INFORMATION:
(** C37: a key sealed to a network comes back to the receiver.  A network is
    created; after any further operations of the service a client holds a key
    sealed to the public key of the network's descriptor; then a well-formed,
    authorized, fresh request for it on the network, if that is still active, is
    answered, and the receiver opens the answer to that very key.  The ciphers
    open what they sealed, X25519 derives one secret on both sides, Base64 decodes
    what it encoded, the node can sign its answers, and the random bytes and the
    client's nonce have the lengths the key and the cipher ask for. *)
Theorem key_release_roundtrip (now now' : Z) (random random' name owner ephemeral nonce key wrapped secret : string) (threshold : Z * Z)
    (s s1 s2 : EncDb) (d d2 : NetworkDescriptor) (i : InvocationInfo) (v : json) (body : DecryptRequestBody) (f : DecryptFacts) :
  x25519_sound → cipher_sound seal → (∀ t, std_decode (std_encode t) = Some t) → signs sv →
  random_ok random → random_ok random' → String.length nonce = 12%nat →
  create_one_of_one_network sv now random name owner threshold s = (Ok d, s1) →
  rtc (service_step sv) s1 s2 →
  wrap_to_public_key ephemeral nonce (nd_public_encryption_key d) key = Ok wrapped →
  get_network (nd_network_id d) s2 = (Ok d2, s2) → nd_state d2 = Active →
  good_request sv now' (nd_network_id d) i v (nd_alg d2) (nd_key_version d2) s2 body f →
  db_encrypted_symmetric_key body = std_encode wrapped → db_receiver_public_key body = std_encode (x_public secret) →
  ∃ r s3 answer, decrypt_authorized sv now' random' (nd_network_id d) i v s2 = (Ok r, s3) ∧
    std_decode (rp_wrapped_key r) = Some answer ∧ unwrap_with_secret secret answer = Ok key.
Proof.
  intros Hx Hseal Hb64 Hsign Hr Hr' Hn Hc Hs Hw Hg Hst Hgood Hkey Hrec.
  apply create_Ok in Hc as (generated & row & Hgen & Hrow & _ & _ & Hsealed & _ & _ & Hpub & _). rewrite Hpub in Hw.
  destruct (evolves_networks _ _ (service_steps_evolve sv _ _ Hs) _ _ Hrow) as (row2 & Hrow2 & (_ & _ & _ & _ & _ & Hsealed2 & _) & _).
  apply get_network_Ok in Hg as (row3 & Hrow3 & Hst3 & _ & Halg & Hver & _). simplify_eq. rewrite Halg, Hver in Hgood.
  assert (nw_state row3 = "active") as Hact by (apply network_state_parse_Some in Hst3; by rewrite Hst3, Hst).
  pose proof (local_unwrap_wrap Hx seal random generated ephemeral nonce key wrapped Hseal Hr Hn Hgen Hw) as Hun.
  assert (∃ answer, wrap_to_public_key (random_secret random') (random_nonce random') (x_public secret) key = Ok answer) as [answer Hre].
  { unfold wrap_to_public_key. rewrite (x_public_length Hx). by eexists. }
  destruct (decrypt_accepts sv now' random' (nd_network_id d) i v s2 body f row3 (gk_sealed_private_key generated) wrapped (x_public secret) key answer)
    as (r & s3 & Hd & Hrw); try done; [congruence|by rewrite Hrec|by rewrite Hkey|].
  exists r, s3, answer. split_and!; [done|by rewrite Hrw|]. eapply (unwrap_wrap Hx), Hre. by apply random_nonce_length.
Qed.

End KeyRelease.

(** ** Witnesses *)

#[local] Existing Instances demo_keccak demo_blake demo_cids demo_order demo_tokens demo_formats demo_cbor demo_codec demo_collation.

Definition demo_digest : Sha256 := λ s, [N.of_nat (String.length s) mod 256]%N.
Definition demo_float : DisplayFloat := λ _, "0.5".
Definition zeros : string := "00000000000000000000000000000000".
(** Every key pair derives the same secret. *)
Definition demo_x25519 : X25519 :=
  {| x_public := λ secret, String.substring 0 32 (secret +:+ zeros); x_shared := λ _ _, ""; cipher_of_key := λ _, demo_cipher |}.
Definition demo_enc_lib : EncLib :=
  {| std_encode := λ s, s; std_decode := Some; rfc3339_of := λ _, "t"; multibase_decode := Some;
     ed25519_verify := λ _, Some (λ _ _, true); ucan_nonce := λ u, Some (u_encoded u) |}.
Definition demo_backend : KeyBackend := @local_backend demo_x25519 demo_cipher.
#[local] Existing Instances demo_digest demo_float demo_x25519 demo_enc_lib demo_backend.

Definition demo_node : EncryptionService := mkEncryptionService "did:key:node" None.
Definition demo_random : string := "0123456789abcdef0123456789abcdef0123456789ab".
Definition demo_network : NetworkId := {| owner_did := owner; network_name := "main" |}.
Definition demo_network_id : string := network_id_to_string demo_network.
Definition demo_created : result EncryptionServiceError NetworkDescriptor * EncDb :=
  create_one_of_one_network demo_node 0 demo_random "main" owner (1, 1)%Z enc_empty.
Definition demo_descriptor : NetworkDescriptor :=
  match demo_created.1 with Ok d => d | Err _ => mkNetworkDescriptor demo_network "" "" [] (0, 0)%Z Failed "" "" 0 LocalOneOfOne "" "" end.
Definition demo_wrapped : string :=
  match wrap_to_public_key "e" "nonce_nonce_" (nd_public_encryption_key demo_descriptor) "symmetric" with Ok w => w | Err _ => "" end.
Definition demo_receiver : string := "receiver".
...
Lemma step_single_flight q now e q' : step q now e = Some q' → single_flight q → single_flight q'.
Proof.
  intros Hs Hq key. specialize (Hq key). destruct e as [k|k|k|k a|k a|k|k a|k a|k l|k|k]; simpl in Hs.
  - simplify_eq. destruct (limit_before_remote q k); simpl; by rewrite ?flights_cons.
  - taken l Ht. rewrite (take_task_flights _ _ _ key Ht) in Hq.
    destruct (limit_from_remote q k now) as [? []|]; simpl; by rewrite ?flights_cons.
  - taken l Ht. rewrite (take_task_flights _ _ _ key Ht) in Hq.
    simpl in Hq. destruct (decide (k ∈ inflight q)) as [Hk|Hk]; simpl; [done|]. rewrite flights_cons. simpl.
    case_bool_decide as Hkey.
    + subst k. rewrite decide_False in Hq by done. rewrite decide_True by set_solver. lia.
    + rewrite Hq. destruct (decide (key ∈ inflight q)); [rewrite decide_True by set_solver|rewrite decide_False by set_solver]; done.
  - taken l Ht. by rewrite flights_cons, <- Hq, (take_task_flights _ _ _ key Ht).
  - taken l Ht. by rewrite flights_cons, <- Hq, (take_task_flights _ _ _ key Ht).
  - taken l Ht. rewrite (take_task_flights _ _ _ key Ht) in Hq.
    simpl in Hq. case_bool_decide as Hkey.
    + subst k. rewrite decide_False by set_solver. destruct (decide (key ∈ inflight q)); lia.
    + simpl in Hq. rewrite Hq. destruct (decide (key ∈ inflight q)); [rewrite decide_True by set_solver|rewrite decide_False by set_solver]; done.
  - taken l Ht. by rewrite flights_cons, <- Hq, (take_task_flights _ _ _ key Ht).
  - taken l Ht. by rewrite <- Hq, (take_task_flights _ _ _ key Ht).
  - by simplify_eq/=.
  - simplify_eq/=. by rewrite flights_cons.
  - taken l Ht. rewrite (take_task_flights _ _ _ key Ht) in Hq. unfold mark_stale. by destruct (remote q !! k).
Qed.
==
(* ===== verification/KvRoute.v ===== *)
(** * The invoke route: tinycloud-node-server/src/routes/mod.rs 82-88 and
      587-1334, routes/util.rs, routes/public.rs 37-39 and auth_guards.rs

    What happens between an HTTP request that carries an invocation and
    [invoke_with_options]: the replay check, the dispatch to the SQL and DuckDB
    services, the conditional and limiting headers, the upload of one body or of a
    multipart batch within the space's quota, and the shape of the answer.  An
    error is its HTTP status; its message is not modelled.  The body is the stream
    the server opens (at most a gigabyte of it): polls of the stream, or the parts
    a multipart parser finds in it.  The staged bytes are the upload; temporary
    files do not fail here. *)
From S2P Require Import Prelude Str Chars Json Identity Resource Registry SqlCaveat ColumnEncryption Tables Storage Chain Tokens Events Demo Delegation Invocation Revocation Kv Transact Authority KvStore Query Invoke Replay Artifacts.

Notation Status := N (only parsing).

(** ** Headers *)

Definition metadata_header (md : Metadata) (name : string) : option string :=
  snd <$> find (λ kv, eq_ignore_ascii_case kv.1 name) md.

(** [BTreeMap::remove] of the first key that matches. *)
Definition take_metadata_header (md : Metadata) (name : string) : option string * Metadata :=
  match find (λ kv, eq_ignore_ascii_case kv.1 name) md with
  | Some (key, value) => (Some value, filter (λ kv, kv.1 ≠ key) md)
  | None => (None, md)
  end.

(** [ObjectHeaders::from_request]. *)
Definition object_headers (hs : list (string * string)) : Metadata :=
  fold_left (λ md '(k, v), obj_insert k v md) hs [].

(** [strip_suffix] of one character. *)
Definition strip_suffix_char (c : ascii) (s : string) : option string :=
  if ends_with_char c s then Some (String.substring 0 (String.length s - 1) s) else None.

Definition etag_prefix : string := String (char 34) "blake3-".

PROBLEM DESCRIPTION: Among the entries above, the line containing "(** C37: a key", the line containing "Theorem key_release_roundtrip (now", and all lines between them are to be restated word for word; nothing else belongs in the reply.

WRITTEN ANSWER:
(** C37: a key sealed to a network comes back to the receiver.  A network is
    created; after any further operations of the service a client holds a key
    sealed to the public key of the network's descriptor; then a well-formed,
    authorized, fresh request for it on the network, if that is still active, is
    answered, and the receiver opens the answer to that very key.  The ciphers
    open what they sealed, X25519 derives one secret on both sides, Base64 decodes
    what it encoded, the node can sign its answers, and the random bytes and the
    client's nonce have the lengths the key and the cipher ask for. *)
Theorem key_release_roundtrip (now now' : Z) (random random' name owner ephemeral nonce key wrapped secret : string) (threshold : Z * Z)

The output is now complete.